**Exercise requirements:** In the data below, the answer is the run of lines from the line containing "match t0 with" through the line containing "Record BPETokenizerParams : Type", both included; print it exactly and nothing else.

**Dataset extract:**
>>
(** * Byte-pair-encoding tokenizer of [lectures/01-tokenization.ipynb]

    A shallow embedding of [merge], [train_bpe] and [BPETokenizer] and the
    properties they satisfy.

    Conventions.
    - A Python [int] is a [Z]; a list index is a [nat].
    - [bytes] is a list of integers, each in [0,256).
    - [str] is a list of Unicode code points (Python strings may hold lone
      surrogates, which [str.encode] refuses).
    - A [dict] is an insertion-ordered association list: assigning to a key
      that is present replaces its value in place, assigning to a fresh key
      appends an entry; iteration follows the list.
    - A call that may raise returns a [result]. *)

From Equations Require Import Equations.
From Stdlib Require Import ZArith List Bool Arith Lia.
From Stdlib Require String Ascii.
Import String.StringSyntax.
Delimit Scope string_scope with string.
Import ListNotations.
Local Open Scope Z_scope.

(* [simpl] must leave sums such as [256 + i] alone. *)
#[local] Arguments Z.add : simpl never.

(** ** Exceptions *)

Inductive exn : Type :=
| ValueError          (* max() of an empty iterable *)
| KeyError            (* d[k] with k missing *)
| TypeError           (* b"".join over a list holding None *)
| UnicodeEncodeError  (* str.encode("utf-8") on a surrogate *)
| UnicodeDecodeError. (* bytes.decode("utf-8") on ill-formed input *)

Inductive result (A : Type) : Type :=
| Ok (a : A)
| Raise (e : exn).
Arguments Ok {A} a.
Arguments Raise {A} e.

Definition bind {A B} (r : result A) (k : A -> result B) : result B :=
  match r with
  | Ok a => k a
  | Raise e => Raise e
  end.

Notation "x <- r ;; k" := (bind r (fun x => k))
  (at level 61, r at next level, right associativity).

Definition of_option {A} (e : exn) (o : option A) : result A :=
  match o with
  | Some a => Ok a
  | None => Raise e
  end.

(** ** Keys with a boolean equality *)

Class PyEq (K : Type) := key_eqb : K -> K -> bool.

Definition pair_eqb (p q : Z * Z) : bool :=
  (fst p =? fst q) && (snd p =? snd q).

#[export] Instance PyEq_Z : PyEq Z := Z.eqb.
#[export] Instance PyEq_pair : PyEq (Z * Z) := pair_eqb.

(** ** Insertion-ordered dictionaries *)

Module Dict.
Section Ops.
Context {K V : Type} `{PyEq K}.

Definition t := list (K * V).

Definition empty : t := [].

(** [d.get(k)] *)
Fixpoint get (d : t) (k : K) : option V :=
  match d with
  | [] => None
  | (k', v) :: r => if key_eqb k' k then Some v else get r k
  end.

(** [d[k] = v] *)
Fixpoint set (d : t) (k : K) (v : V) : t :=
  match d with
  | [] => [(k, v)]
  | (k', v') :: r =>
      if key_eqb k' k then (k', v) :: r else (k', v') :: set r k v
  end.

(** [d[k]] *)
Definition getitem (d : t) (k : K) : result V := of_option KeyError (get d k).

Definition keys (d : t) : list K := map fst d.
Definition values (d : t) : list V := map snd d.
Definition items (d : t) : list (K * V) := d.
Definition len (d : t) : nat := length d.
End Ops.
Arguments t : clear implicits.
End Dict.

(** ** [merge] *)

(** The [while i < len(indices)] loop of [merge]; [new_indices] is the list
    being appended to and [pr] is the argument [pair]. *)
Equations? merge_loop (indices : list Z) (pr : Z * Z) (new_index : Z)
    (i : nat) (new_indices : list Z) : list Z
    by wf (length indices - i)%nat lt :=
  merge_loop indices pr new_index i new_indices
    with lt_dec i (length indices) => {
    | right _ := new_indices;
    | left _
        with ((i + 1 <? length indices)%nat
              && (nth i indices 0 =? fst pr)
              && (nth (i + 1) indices 0 =? snd pr)) => {
        | true :=
            merge_loop indices pr new_index (i + 2)
                       (new_indices ++ [new_index]);
        | false :=
            merge_loop indices pr new_index (i + 1)
                       (new_indices ++ [nth i indices 0]) } }.
Proof. all: lia. Qed.

Definition merge (indices : list Z) (pair : Z * Z) (new_index : Z) : list Z :=
  merge_loop indices pair new_index 0 [].

(** The single left-to-right pass as the specification words it: at each
    position, a match of [(left, right)] emits [newToken] and advances by two,
    anything else emits the current element and advances by one. *)
Fixpoint merge_ref (sequence : list Z) (left right newToken : Z) : list Z :=
  match sequence with
  | [] => []
  | x :: rest =>
      match rest with
      | y :: rest' =>
          if (x =? left) && (y =? right)
          then newToken :: merge_ref rest' left right newToken
          else x :: merge_ref rest left right newToken
      | [] => [x]
      end
  end.

(** ** UTF-8 ([str.encode] and [bytes.decode] with the default strict
    error handler), after RFC 3629 *)

Definition is_surrogate (c : Z) : bool := (0xD800 <=? c) && (c <=? 0xDFFF).

Definition is_cont (b : Z) : bool := (0x80 <=? b) && (b <=? 0xBF).

(** The bytes of one code point; [None] for a surrogate (and for an integer
    that is no code point at all). *)
Definition utf8_encode_char (c : Z) : option (list Z) :=
  if c <? 0 then None
  else if c <? 0x80 then Some [c]
  else if c <? 0x800 then Some [0xC0 + c / 64; 0x80 + c mod 64]
  else if c <? 0x10000 then
    if is_surrogate c then None
    else Some [0xE0 + c / 4096; 0x80 + (c / 64) mod 64; 0x80 + c mod 64]
  else if c <? 0x110000 then
    Some [0xF0 + c / 262144; 0x80 + (c / 4096) mod 64;
          0x80 + (c / 64) mod 64; 0x80 + c mod 64]
  else None.

(** [string.encode("utf-8")] *)
Fixpoint str_encode (string : list Z) : result (list Z) :=
  match string with
  | [] => Ok []
  | c :: rest =>
      b <- of_option UnicodeEncodeError (utf8_encode_char c) ;;
      bs <- str_encode rest ;;
      Ok (b ++ bs)
  end.

(** [string_bytes.decode("utf-8")]: shortest forms only, no surrogates,
    nothing above U+10FFFF. *)
Fixpoint bytes_decode (string_bytes : list Z) : result (list Z) :=
  match string_bytes with
  | [] => Ok []
  | b0 :: t0 =>
    if (0 <=? b0) && (b0 <? 0x80) then
      s <- bytes_decode t0 ;; Ok (b0 :: s)
    else
    match t0 with
    | [] => Raise UnicodeDecodeError
    | b1 :: t1 =>
      if (0xC2 <=? b0) && (b0 <=? 0xDF) then
        if is_cont b1 then
          s <- bytes_decode t1 ;;
          Ok ((b0 - 0xC0) * 64 + (b1 - 0x80) :: s)
        else Raise UnicodeDecodeError
      else
      match t1 with
      | [] => Raise UnicodeDecodeError
      | b2 :: t2 =>
        if (0xE0 <=? b0) && (b0 <=? 0xEF) then
          let c := (b0 - 0xE0) * 4096 + (b1 - 0x80) * 64 + (b2 - 0x80) in
          if is_cont b1 && is_cont b2 && (0x800 <=? c) && negb (is_surrogate c)
          then s <- bytes_decode t2 ;; Ok (c :: s)
          else Raise UnicodeDecodeError
        else
        match t2 with
        | [] => Raise UnicodeDecodeError
        | b3 :: t3 =>
          if (0xF0 <=? b0) && (b0 <=? 0xF4) then
            let c := (b0 - 0xF0) * 262144 + (b1 - 0x80) * 4096
                     + (b2 - 0x80) * 64 + (b3 - 0x80) in
            if is_cont b1 && is_cont b2 && is_cont b3
               && (0x10000 <=? c) && (c <? 0x110000)
            then s <- bytes_decode t3 ;; Ok (c :: s)
            else Raise UnicodeDecodeError
          else Raise UnicodeDecodeError
        end
      end
    end
  end.

(** A Python [str]: every element is a code point. *)
Definition is_str (s : list Z) : Prop :=
  Forall (fun c => 0 <= c <= 0x10FFFF) s.

(** A byte string is valid UTF-8 when it is the encoding of some string. *)
Definition valid_utf8 (bs : list Z) : Prop :=
  exists s, str_encode s = Ok bs.

(** ** [train_bpe] *)

Record BPETokenizerParams : Type := {
  vocab : Dict.t Z (list Z);        (* index -> bytes *)
  merges : Dict.t (Z * Z) Z         (* (index1, index2) -> new_index *)
}.

(** [range(n)] *)
Definition range (n : Z) : list Z := map Z.of_nat (seq 0 (Z.to_nat n)).

(** [zip(indices, indices[1:])] *)
Definition adjacent_pairs (indices : list Z) : list (Z * Z) :=
  combine indices (tl indices).

(** [counts[(index1, index2)] += 1] on a [defaultdict(int)]: a missing key
    reads as 0 and is entered at the end. *)
Definition incr (counts : Dict.t (Z * Z) Z) (p : Z * Z) : Dict.t (Z * Z) Z :=
  Dict.set counts p
    (match Dict.get counts p with Some c => c | None => 0 end + 1).

(** The counting pass over the adjacent pairs. *)
Definition count_pairs (indices : list Z) : Dict.t (Z * Z) Z :=
  fold_left incr (adjacent_pairs indices) Dict.empty.

(** The scan of [max(iterable, key=...)]: the running best is replaced only
    by a strictly greater key. *)
Fixpoint max_loop {K} (key : K -> Z) (best : K) (rest : list K) : K :=
  match rest with
  | [] => best
  | k :: rest' =>
      if key best <? key k then max_loop key k rest'
      else max_loop key best rest'
  end.

Definition py_max {K} (key : K -> Z) (iterable : list K) : result K :=
  match iterable with
  | [] => Raise ValueError
  | k :: rest => Ok (max_loop key k rest)
  end.

(** [counts.get] as used for the key of [max]: it is only applied to keys of
    [counts], where it returns the stored count. *)
Definition counts_get (counts : Dict.t (Z * Z) Z) (p : Z * Z) : Z :=
  match Dict.get counts p with Some c => c | None => 0 end.

(** [max(counts, key=counts.get)] *)
Definition select_pair (indices : list Z) : result (Z * Z) :=
  let counts := count_pairs indices in
  py_max (counts_get counts) (Dict.keys counts).

(** The local variables of [train_bpe] that the loop updates. *)
Record locals : Type := {
  l_indices : list Z;
  l_merges : Dict.t (Z * Z) Z;
  l_vocab : Dict.t Z (list Z)
}.

(** [{x: bytes([x]) for x in range(256)}] *)
Definition init_vocab : Dict.t Z (list Z) :=
  fold_left (fun d x => Dict.set d x [x]) (range 256) Dict.empty.
Arguments init_vocab : simpl never.

(** One pass through the body of [for i in range(num_merges)]. *)
Definition train_step (i : Z) (st : locals) : result locals :=
  pair <- select_pair (l_indices st) ;;
  let index1 := fst pair in
  let index2 := snd pair in
  let new_index := 256 + i in
  let merges := Dict.set (l_merges st) pair new_index in
  bytes1 <- Dict.getitem (l_vocab st) index1 ;;
  bytes2 <- Dict.getitem (l_vocab st) index2 ;;
  let vocab := Dict.set (l_vocab st) new_index (bytes1 ++ bytes2) in
  Ok {| l_indices := merge (l_indices st) pair new_index;
        l_merges := merges;
        l_vocab := vocab |}.

(** [n] passes of the loop, the first one with loop variable [i]. *)
Fixpoint train_loop (n : nat) (i : Z) (st : locals) : result locals :=
  match n with
  | O => Ok st
  | S n' => st' <- train_step i st ;; train_loop n' (i + 1) st'
  end.

Definition init_locals (indices : list Z) : locals :=
  {| l_indices := indices; l_merges := Dict.empty; l_vocab := init_vocab |}.

Definition train_bpe (string : list Z) (num_merges : Z)
  : result BPETokenizerParams :=
  indices <- str_encode string ;;
  st <- train_loop (Z.to_nat num_merges) 0 (init_locals indices) ;;
  Ok {| vocab := l_vocab st; merges := l_merges st |}.

(** ** [BPETokenizer] *)

(** [b"".join(bytes_list)], where an element [None] is no bytes object. *)
Fixpoint bytes_join (bytes_list : list (option (list Z))) : result (list Z) :=
  match bytes_list with
  | [] => Ok []
  | None :: _ => Raise TypeError
  | Some b :: rest => bs <- bytes_join rest ;; Ok (b ++ bs)
  end.

Module BPETokenizer.

Definition encode (params : BPETokenizerParams) (string : list Z)
  : result (list Z) :=
  string_bytes <- str_encode string ;;
  Ok (fold_left (fun indices item => merge indices (fst item) (snd item))
                (Dict.items (merges params)) string_bytes).

Definition decode (params : BPETokenizerParams) (indices : list Z)
  : result (list Z) :=
  let bytes_list := map (Dict.get (vocab params)) indices in
  string_bytes <- bytes_join bytes_list ;;
  bytes_decode string_bytes.

End BPETokenizer.

(** ** Notions used to state the properties *)

(** An ASCII literal as a [str]. *)
Definition str_of (s : String.string) : list Z :=
  map (fun a => Z.of_N (Ascii.N_of_ascii a)) (String.list_ascii_of_string s).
<<
**Exercise output:**
    match t0 with
    | [] => Raise UnicodeDecodeError
    | b1 :: t1 =>
      if (0xC2 <=? b0) && (b0 <=? 0xDF) then
        if is_cont b1 then
          s <- bytes_decode t1 ;;
          Ok ((b0 - 0xC0) * 64 + (b1 - 0x80) :: s)
        else Raise UnicodeDecodeError
      else
      match t1 with
      | [] => Raise UnicodeDecodeError
      | b2 :: t2 =>
        if (0xE0 <=? b0) && (b0 <=? 0xEF) then
          let c := (b0 - 0xE0) * 4096 + (b1 - 0x80) * 64 + (b2 - 0x80) in
          if is_cont b1 && is_cont b2 && (0x800 <=? c) && negb (is_surrogate c)
          then s <- bytes_decode t2 ;; Ok (c :: s)
          else Raise UnicodeDecodeError
        else
        match t2 with
        | [] => Raise UnicodeDecodeError
        | b3 :: t3 =>
          if (0xF0 <=? b0) && (b0 <=? 0xF4) then
            let c := (b0 - 0xF0) * 262144 + (b1 - 0x80) * 4096
                     + (b2 - 0x80) * 64 + (b3 - 0x80) in
            if is_cont b1 && is_cont b2 && is_cont b3
               && (0x10000 <=? c) && (c <? 0x110000)
            then s <- bytes_decode t3 ;; Ok (c :: s)
            else Raise UnicodeDecodeError
          else Raise UnicodeDecodeError
        end
      end
    end
  end.

(** A Python [str]: every element is a code point. *)
Definition is_str (s : list Z) : Prop :=
  Forall (fun c => 0 <= c <= 0x10FFFF) s.

(** A byte string is valid UTF-8 when it is the encoding of some string. *)
Definition valid_utf8 (bs : list Z) : Prop :=
  exists s, str_encode s = Ok bs.

(** ** [train_bpe] *)

Record BPETokenizerParams : Type := {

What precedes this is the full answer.